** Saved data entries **
Lemma elem_of_merge_warnings (docnames : list string)
    (ours otherdata : gmap string (gmap string obj)) (w : warning) :
  w ∈ merge_warnings docnames ours (map_to_list otherdata) ↔
  ∃ sd their names name o other,
    otherdata !! sd = Some their ∧ their !! name = Some o ∧
    obj_docname o ∈ docnames ∧
    ours !! sd = Some names ∧ names !! name = Some other ∧
    w = DuplicateDeclaration (obj_docname o) name (obj_docname other).
Proof.
  unfold merge_warnings. rewrite list_elem_of_bind. split.
  - intros ([sd their] & Hw & Hsd%elem_of_map_to_list).
    apply list_elem_of_bind in Hw as ([name o] & Hw & Hname%elem_of_map_to_list).
    unfold merge_warning in Hw. simpl in Hw.
    case_bool_decide as Hd; [|by apply elem_of_nil in Hw].
    destruct (ours !! sd) as [names|] eqn:Hours; simpl in Hw;
      [|by rewrite lookup_empty in Hw; apply elem_of_nil in Hw].
    destruct (names !! name) as [other|] eqn:Hother;
      [|by apply elem_of_nil in Hw].
    apply list_elem_of_singleton in Hw.
    by exists sd, their, names, name, o, other.
  - intros (sd & their & names & name & o & other & Hsd & Hname & Hd &
            Hours & Hother & ->).
    exists (sd, their). split; [|by apply elem_of_map_to_list].
    apply list_elem_of_bind. exists (name, o).
    split; [|by apply elem_of_map_to_list].
    unfold merge_warning. simpl. rewrite bool_decide_true by done.
    rewrite Hours. simpl. rewrite Hother. by apply list_elem_of_singleton.
Qed.

(** C3: when every subdomain of the batch exists in the registry,
    [merge_domaindata] never raises; it writes into each subdomain exactly
    the batch entries whose document is in [docnames] and leaves every other
    name as it was; it warns once for each entry it writes over a name that
    was present; and merging the same batch again with the same [docnames]
    leaves the registry as the first merge left it. *)
Theorem C3_merge_domaindata (docnames : list string)
    (otherdata : gmap string (gmap string obj)) (st : state) :
  (∀ sd their, otherdata !! sd = Some their → is_Some (objects st !! sd)) →
  ∃ st1 st2 ws,
    merge_domaindata docnames otherdata st = (Ok tt, st1) ∧
    (∀ sd, objects st !! sd = None → objects st1 !! sd = None) ∧
    (∀ sd names, objects st !! sd = Some names →
       ∃ names', objects st1 !! sd = Some names' ∧
         ∀ name, names' !! name =
           match otherdata !! sd ≫= (.!! name) with
           | Some o =>
               if bool_decide (obj_docname o ∈ docnames) then Some o
               else names !! name
           | None => names !! name
           end) ∧
    warnings st1 = warnings st ++ ws ∧
    (∀ w, w ∈ ws ↔
       ∃ sd their names name o other,
         otherdata !! sd = Some their ∧ their !! name = Some o ∧
         obj_docname o ∈ docnames ∧
         objects st !! sd = Some names ∧ names !! name = Some other ∧
         w = DuplicateDeclaration (obj_docname o) name (obj_docname other)) ∧
    merge_domaindata docnames otherdata st1 = (Ok tt, st2) ∧
    objects st2 = objects st1.
Proof.
  intros Hdom.
  destruct (merge_domaindata_run docnames otherdata st Hdom)
    as (objs1 & Hrun1 & Hobjs1).
  set (st1 := set_objects (λ _, objs1)
                (set_warnings
                   (λ ws, ws ++ merge_warnings docnames (objects st)
                                     (map_to_list otherdata)) st)) in *.
  destruct (merge_domaindata_run docnames otherdata st1)
    as (objs2 & Hrun2 & Hobjs2).
  { intros sd their Hsd. simpl. rewrite Hobjs1.
    destruct (Hdom sd their Hsd) as [names ->]. by eexists. }
  eexists st1, _, _. split; [exact Hrun1|].
  split; [|split; [|split; [|split; [|split]]]].
  - intros sd Hsd. simpl. by rewrite Hobjs1, Hsd.
  - intros sd names Hsd. eexists. split.
    + simpl. by rewrite Hobjs1, Hsd.
    + intros name. destruct (otherdata !! sd) as [their|]; simpl.
      * apply lookup_merged_part_union.
      * unfold merged_part.
        by rewrite map_filter_empty, (left_id_L ∅ (∪)).
  - reflexivity.
  - intros w. apply elem_of_merge_warnings.
  - exact Hrun2.
  - simpl. apply map_eq. intros sd. rewrite Hobjs2. simpl. rewrite Hobjs1.
    destruct (objects st !! sd) as [names|]; simpl; [|done].
    by rewrite (assoc_L (∪)), (idemp_L (∪)).
Qed.

(** ** The subdomain indices *)

Lemma chain_items_run (data : gmap string (gmap string obj))
    (subdomains : list string) :
  (∀ sd, sd ∈ subdomains → is_Some (data !! sd)) →
  ∃ items,
    chain_items data subdomains = Ok items ∧
    ∀ name o, (name, o) ∈ items ↔
      ∃ sd names, sd ∈ subdomains ∧ data !! sd = Some names ∧
                  names !! name = Some o.
Proof.
  induction subdomains as [|sd rest IH]; intros Hall.
  - exists []. split; [done|]. intros name o. split.
    + by intros ?%elem_of_nil.
    + by intros (sd & names & ?%elem_of_nil & _).
  - destruct IH as (more & Hmore & Hin).
    { intros sd' Hsd'. apply Hall. by right. }
    destruct (Hall sd) as [names Hnames]; [left|].
    exists (map_to_list names ++ more). split.
    + simpl. by rewrite Hnames, Hmore.
    + intros name o. rewrite elem_of_app, elem_of_map_to_list, Hin. split.
      * intros [Hhere|(sd' & names' & Hsd' & Hnames' & Hname)].
        -- exists sd, names. split; [left|done].
        -- exists sd', names'. split; [by right|done].
      * intros (sd' & names' & [->|Hsd']%elem_of_cons & Hnames' & Hname).
        -- left. by simplify_eq.
        -- right. by exists sd', names'.
Qed.

Lemma rows_of_cons (docnames : option (list string)) (k : string)
    (it : string * obj) (items : list (string * obj)) :
  rows_of docnames k (it :: items) =
    (if decide (kept docnames it = true ∧ bucket_key it.1 = Ok k)
     then [row_of_item it] else []) ++ rows_of docnames k items.
Proof. unfold rows_of. rewrite filter_cons. by case_decide. Qed.

Lemma bucket_key_nonempty (name : string) :
  name ≠ EmptyString → ∃ k, bucket_key name = Ok k.
Proof. destruct name; [done|]. intros _. by eexists. Qed.

(** The loop of [generate] appends each kept item to the bucket of its first
    character and creates no other bucket. *)
Lemma generate_loop (docnames : option (list string))
    (items : list (string * obj)) :
  ∀ content : gmap string (list index_row),
    (∀ it, it ∈ items → kept docnames it = true → it.1 ≠ EmptyString) →
    ∃ content',
      fold_res (generate_step docnames) content items = Ok content' ∧
      ∀ k, content' !! k =
             match rows_of docnames k items with
             | [] => content !! k
             | rows => Some (default [] (content !! k) ++ rows)
             end.
Proof.
  induction items as [|it rest IH]; intros content Hne.
  - exists content. by split.
  - destruct it as [name [[doc ty] anchor]].
    assert (∀ it, it ∈ rest → kept docnames it = true → it.1 ≠ EmptyString)
      as Hrest by (intros it Hit; apply Hne; by right).
    simpl. unfold generate_step at 1.
    destruct (skip_docname docnames doc) eqn:Hskip.
    + destruct (IH content Hrest) as (content' & Hrun & Hlook).
      exists content'. split; [done|]. intros k.
      rewrite rows_of_cons, decide_False; [apply Hlook|].
      unfold kept, obj_docname. simpl. rewrite Hskip. by intros [? _].
    + destruct (bucket_key_nonempty name) as [k0 Hk0].
      { apply (Hne (name, (doc, ty, anchor))); [left|].
        unfold kept, obj_docname. simpl. by rewrite Hskip. }
      rewrite Hk0. simpl.
      destruct (IH (<[k0 := default [] (content !! k0) ++
                              [make_row name doc anchor]]> content) Hrest)
        as (content' & Hrun & Hlook).
      exists content'. split; [done|]. intros k.
      rewrite Hlook, rows_of_cons. simpl.
      destruct (decide (k = k0)) as [->|Hk].
      * rewrite lookup_insert_eq, decide_True; simpl.
        -- destruct (rows_of docnames k0 rest); simpl; [done|].
           by rewrite <- app_assoc.
        -- split; [|done]. unfold kept, obj_docname. simpl. by rewrite Hskip.
      * rewrite lookup_insert_ne by done. rewrite decide_False; [done|].
        intros [_ Heq]. congruence.
Qed.

Lemma insert_by_perm {A} (key : A → string) (x : A) (l : list A) :
  insert_by key x l ≡ₚ x :: l.
Proof.
  induction l as [|y l IH]; simpl; [done|].
  case_decide; [done|]. rewrite IH. apply Permutation_swap.
Qed.

Lemma insert_by_sorted {A} (key : A → string) (x : A) (l : list A) :
  StronglySorted (λ x y, String.le (key x) (key y)) l →
  StronglySorted (λ x y, String.le (key x) (key y)) (insert_by key x l).
Proof.
  induction 1 as [|y l Hl IH Hy]; simpl.
  - repeat constructor.
  - case_decide as Hxy.
    + constructor; [by constructor|]. constructor; [done|].
      eapply Forall_impl; [exact Hy|]. intros z Hz. simpl in *.
      by etrans.
    + constructor; [done|]. rewrite insert_by_perm. constructor; [|done].
      by destruct (total String.le (key x) (key y)).
Qed.

Lemma sorted_by_sorted {A} (key : A → string) (l : list A) :
  StronglySorted (λ x y, String.le (key x) (key y)) (sorted_by key l).
Proof.
  induction l as [|x l IH]; simpl; [constructor|]. by apply insert_by_sorted.
Qed.

Lemma sorted_by_perm {A} (key : A → string) (l : list A) :
  sorted_by key l ≡ₚ l.
Proof.
  induction l as [|x l IH]; simpl; [done|]. by rewrite insert_by_perm, IH.
Qed.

** Your assignment **
All that should be written out is the stretch of lines above between the one holding "- destruct it as [name [[doc ty] anchor]]." and the one holding "as [k0 Hk0].", inclusive, exactly as given.

** Exercise output **
  - destruct it as [name [[doc ty] anchor]].
    assert (∀ it, it ∈ rest → kept docnames it = true → it.1 ≠ EmptyString)
      as Hrest by (intros it Hit; apply Hne; by right).
    simpl. unfold generate_step at 1.
    destruct (skip_docname docnames doc) eqn:Hskip.
    + destruct (IH content Hrest) as (content' & Hrun & Hlook).
      exists content'. split; [done|]. intros k.
      rewrite rows_of_cons, decide_False; [apply Hlook|].
      unfold kept, obj_docname. simpl. rewrite Hskip. by intros [? _].
    + destruct (bucket_key_nonempty name) as [k0 Hk0].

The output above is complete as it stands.